La romancière Maissa Bey a été l’invitée d’une estrade au niveau de salle des conférences du SILA au pavillon G, ou elle a exposé les grandes lignes de son dernier roman « Nulle autre voix » paru aux éditions Barzakh. Maissa Bey, qui propose à chaque fois un jalon dans l’écriture de ses romans, aborde en particulier les vécus des femmes algériennes dans différentes situations. Des femmes aux prises avec leur société.  « Ce dernier roman est différent des autres, en premier lieu par la manière. Le thème s’est imposé à moi.  j’étais en train d’écrire un autre roman, je me suis retrouvée à ramer dans ce dernier, l’intérêt de cette histoire commençait à disparaitre petit à petit. Un jour devant mon ordinateur, j’ai écrit qu’une femme a tué son mari, une phrase qui s’est imposée à moi sans me rendre compte », a-t-elle témoigné.
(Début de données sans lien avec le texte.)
Lemma length_wrong c size : STRING_MAX < size -> ready' 3 (q_out c) ->
  exists out, checkStringLength junk sdsZmallocSize embeddedSize client_obuf_limits unixtime c size = Ok (with_out c out, false) /\
    replied' 3 (q_out c) too_long out.
Proof.
  intros H Hr. unfold checkStringLength. destruct (Z.gtb_spec size STRING_MAX); [|lia].
  destruct (error_replies c (str "string exceeds maximum allowed size (512MB)") Hr) as (out & -> & Hout); [done|].
  rewrite bind_ok. by exists out.
Qed.

Lemma append_does n s c cmd key val k v m : shows n now (s_db s) m -> 1 <= n -> q_argv c = [cmd; key; val] ->
  is_arg k key -> is_arg v val -> ready' 3 (q_out c) ->
  let '(m', reply) := append_spec m k v in
  does (n - 1) 3 (q_out c) m' reply (appendCommand junk sdsZmallocSize embeddedSize client_obuf_limits unixtime shareable en s c).
Proof.
  intros Hs Hn Ha Hk Hval Hr. assert (ready' 1 (q_out c)) as Hr1 by (by apply (ready_le _ _ 3)).
  unfold appendCommand, arg. rewrite Ha. cbn [lookup list_lookup]. rewrite bind_ok, (is_arg_key k) by done. rewrite bind_ok.
  destruct (write_lookup n (s_db s) m k Hs) as (db & r & -> & Hs1 & Hf & Hv & Hfind). rewrite bind_ok.
  pose proof Hval as ([Hso _] & Hvv & Hvl). unfold append_spec. unfold STRING_MAX in Hvl.
  assert (shows (n - 1) now (s_db (with_db s db)) m) as Hs1' by (eapply shows_le; [|exact Hs1]; lia).
  destruct Hfind as [Hm|o t w Hm Ho Hov Hl|o w Hm Ht]; rewrite Hm.
  - rewrite bind_ok. destruct (tryObjectEncoding_ok junk shareable val Hso) as (o & -> & Ho & Hov). rewrite bind_ok.
    rewrite Hvv in Hov. destruct (incrRefCount_ok o Ho) as [Ho' Hov']. rewrite Hov in Hov'.
    destruct (put_new n db m k (incrRefCount o) v) as (db' & -> & Hs2 & _); try done; [lia|]. rewrite bind_ok.
    rewrite (stringObjectLen_ok o v) by done. rewrite bind_ok.
    eapply does_reply; [by apply shows_modified|apply longlong_replies; [done|]|done|lia]. unfold LLONG_MIN, LLONG_MAX. lia.
  - rewrite type_ok by done. rewrite !bind_ok, Ha. cbn [lookup list_lookup]. rewrite bind_ok.
    destruct (is_arg_sds v val Hval) as (q & Hq & Hqok & Hqv & Hql). rewrite (obj_sds_ok val q) by done. rewrite bind_ok.
    rewrite (stringObjectLen_ok o t) by done. rewrite bind_ok, Hql. unfold STRING_MAX in Hl.
    rewrite u64_small, s64_small by lia. destruct (Z.gtb_spec (Z.of_nat (length t) + Z.of_nat (length v)) STRING_MAX) as [Hbig|Hfit].
    + destruct (length_wrong c (Z.of_nat (length t) + Z.of_nat (length v)) ltac:(lia) Hr) as (out & -> & Hout). rewrite bind_ok.
      by exists (with_db s db), (with_out c out).
    + rewrite length_ok by lia. rewrite bind_ok. cbn [negb].
      destruct (unshare_ok n db m k o t w) as (db' & o' & p & -> & Hs2 & Hraw & Hp); try done; [lia|]. rewrite bind_ok.
      pose proof Hraw as (_ & _ & _ & Hop & Hpok). rewrite (obj_sds_ok o' p) by done. rewrite bind_ok.
      pose proof (sdsval_length p Hpok) as Hpl. rewrite Hp in Hpl. pose proof (sds_ok_mem q Hqok). pose proof (sds_ok_len q Hqok).
      unfold sdslen in Hql. destruct (sdscatlen_ok junk p (sds_mem q) (Z.of_nat (length v)) Hpok) as (p' & -> & Hp' & Hpv'); [lia..|]. rewrite bind_ok.
      assert (sdsval p' = t ++ v) as Hpv by (rewrite Hpv', Hp, <- Hql; f_equal; exact Hqv).
      destruct (rewrite_raw n db' m k o' p p' (VString t) w) as (db2 & -> & Hs3); try done; [lia|rewrite Hpv, length_app; lia|].
      rewrite bind_ok. rewrite Hpv in Hs3. unfold sdslen. rewrite <- (sdsval_length p' Hp'), Hpv, length_app, Nat2Z.inj_add.
      eapply does_reply; [apply shows_modified; eapply shows_le; [|done]; lia|apply longlong_replies; [done|]|done|lia].
      unfold LLONG_MIN, LLONG_MAX. lia.
  - rewrite type_wrong by done. destruct (wrong_replies c Hr1) as (out & -> & Hout). rewrite !bind_ok.
    exists (with_db s db), (with_out c out). split_and!; try done. by apply (replied_le _ _ 1).
Qed.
Selon elle, ce récit est né sans volonté réelle de vouloir tenter quelque chose de prémédité. « J’ai lu, y’a quelques années une multiplicité de faits-divers, qui se sont déroulés en Algérie sur des femmes qui tuaient leurs conjoints dans des conditions horribles, je trouvais cela ignoble, car une femme est censée donner la vie, pas la ôter », a-t-elle expliqué.

Se protéger des préjugés

« Je voulais aller rencontrer ces femmes en prison, j’ai demandé des autorisations sur lesquelles je n’ai reçu aucune réponse. Cette histoire est restée dans ma tête, d’ailleurs c’est le roman que j’ai écrit le plus rapidement, car habituellement je faisais des recherches durant au moins un an pour me lancer dans mes livres », a-t-elle dit. « L’écriture est une souffrance, car quand nous sommes élevées dans le silence et dans toutes ces injonctions, ou on nous demande par exemple de baisser les yeux et de faire attention à nos dires et a comment on doit se tenir en public, cela nous réduise en quelques sorte en silence », a argué la romancière en parlant de la situation des femmes. « On essaye de se conformer toute sa vie en personnage social, qu’on se fabrique pour nous protéger de toutes ces préjugés, tout cela vole en éclat de façon très douloureuse à partir du moment où on commence à écrire, même si on le fait pas sur soi », a-t-elle confié.